Where do you stand to measure the height of waves? I’m not sure whom the Beaufort Scale, with its graphic images of what happens when the wind gets up, is for. For mariners, worrying about their gardens back home, or landlubbers, fearful their seafarers may never return? The next step up is Ten: “Storm. Seldom experienced on land. Trees broken or uprooted. Considerable structural damage”. Last week the “trees broken or uprooted” part certainly happened.
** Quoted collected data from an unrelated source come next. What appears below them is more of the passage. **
(** The builtin [max] on a list: a later value replaces the greatest so
    far only when it is strictly greater. *)
Fixpoint max_from (best : pyval) (rest : list pyval) : result pyval :=
  match rest with
  | [] => Ok best
  | v :: rest' =>
      b ← py_gt v best;
      if b : bool then max_from v rest' else max_from best rest'
  end.

Definition py_max (l : list pyval) : result pyval :=
  match l with
  | [] => Raise ValueError
  | v :: rest => max_from v rest
  end.

(** [[(car, values_data[car][kpi]) for car in cars if kpi in values_data[car]]]:
    the rows of the comparison chart. *)
Fixpoint comparison_rows (values_data : gmap string (gmap string pyval))
    (cars : list string) (kpi : string) : result (list (string * pyval)) :=
  match cars with
  | [] => Ok []
  | car :: rest =>
      match values_data !! car with
      | None => Raise KeyError
      | Some row =>
          match row !! kpi with
          | None => comparison_rows values_data rest kpi
          | Some v => rows ← comparison_rows values_data rest kpi; Ok ((car, v) :: rows)
          end
      end
  end.

(** [[values_data[car][kpi] for car in cars if kpi in values_data[car]]]. *)
Definition present_cells (values_data : gmap string (gmap string pyval))
    (cars : list string) (kpi : string) : result (list pyval) :=
  rows ← comparison_rows values_data cars kpi; Ok (rows.*2).

(** The body of the loop of [create_performance_metrics] for one KPI:
    nothing when no car has the KPI, else the two numbers the metric
    shows with one decimal, the average and how far the best is above
    it. *)
Definition metric (values_data : gmap string (gmap string pyval))
    (cars : list string) (kpi : string) : result (option (pyval * pyval)) :=
  values ← present_cells values_data cars kpi;
  if decide (values = []) then Ok None
  else
    total ← py_sum values;
    avg_value ← py_truediv total (PyInt (Z.of_nat (length values)));
    best ← py_max values;
    delta ← py_sub best avg_value;
    Ok (Some (avg_value, delta)).

(** The traces of the trend chart: for each car of the list that the
    history has with the KPI, the years and the values of the car. *)
Fixpoint trend_traces (historical_data : json) (cars : list string) (selected_kpi : string)
  : result (list (string * json * json)) :=
  match cars with
  | [] => Ok []
  | car :: rest =>
      history ← getitem historical_data "cars";
      known ← contains car history;
      shown ←
        (if known : bool then
           row ← getitem history car;
           contains selected_kpi row
         else Ok false);
      if shown : bool then
        x ← getitem historical_data "years";
        history ← getitem historical_data "cars";
        row ← getitem history car;
        y ← getitem row selected_kpi;
        traces ← trend_traces historical_data rest selected_kpi;
        Ok ((car, x, y) :: traces)
      else trend_traces historical_data rest selected_kpi
  end.

(** [create_trend_analysis]: nothing without a history that has the
    years and the cars. *)
Definition create_trend_analysis (historical_data : option json) (cars : list string)
    (selected_kpi : string) : result (option (list (string * json * json))) :=
  match historical_data with
  | None => Ok None
  | Some h =>
      if negb (truthy h) then Ok None
      else
        has_years ← contains "years" h;
        if negb has_years then Ok None
        else
          has_cars ← contains "cars" h;
          if negb has_cars then Ok None
          else Some <$> trend_traces h cars selected_kpi
  end.

End View.

(** ** More sample data *)

Module Samples.
Import PyNum PyStr Json Matrix Collector Fill View Examples.

(** An endpoint that answers every prompt with the same text. *)
Definition reply_with (text : string) : json := cars_response [text].

Definition steady_api (text : string) : nat -> string -> option json :=
  fun _ _ => Some (reply_with text).

(** An endpoint that is down every other call. *)
Definition flaky_api : nat -> string -> option json :=
  fun n _ => if Nat.even n then Some (reply_with "About 35,000 dollars") else None.

(** The two files the dashboard needs, without the historical one. *)
Definition camry_values : json :=
  JObj [("Toyota Camry LE", JObj [("Horsepower", JInt 203)])].

Definition dashboard_files : gmap string file_content :=
  {[ kpi_data_file := Doc (JObj two_catalog); kpi_values_file := Doc camry_values ]}.

End Samples.


(** * Properties *)

Import PyNum PyStr Json Matrix Collector Exporter Dashboard Examples.

(** ** The definitions on sample inputs *)

Example strip_sample : strip "  14.5 mpg  " = "14.5 mpg".
Proof. reflexivity. Qed.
Where it happens, I’ve almost always found, is where a tree, for one reason or another, is weakened. A graft is often a weak point, particularly a graft at ground level where the leverage of the swaying trunk is at its maximum. Here a decent-sized ‘cockleshell’ beech, the one with round and scalloped leaves, snapped at ground level. Where a branch tears off you will usually find a weak point, often caused by rot.

When the wind died the floor was covered with twigs, some leafy, mostly just dry. A Monterey pine was uprooted – or more accurately, its windward roots severed. The ground there was undrained; roots had simply not pushed out in the wet soil. The fork of a substantial oak split open, otherwise branches light enough to carry littered the ground.

Foresters talk about a ‘wind-firm edge’. It is asking for trouble to fell part of a plantation and give the wind access to trees that have been sheltered by others all their lives. There are lone trees at the seaside pushed to crazy angles by the prevailing wind but firm as a rock. They have had, you might say, plenty of exercise.

Birds have their different reactions to a gale. Little ones hunker down in a hedge. Flocks of commuting geese heading west, twenty or thirty in a formation, were at full throttle and double flap to make headway, yelping encouragement to each other. It seemed to be crows who enjoyed it most. A dozen of them were jumping high into the wind from the shelter of a copse, soaring, skidding and sliding like kids in a playground.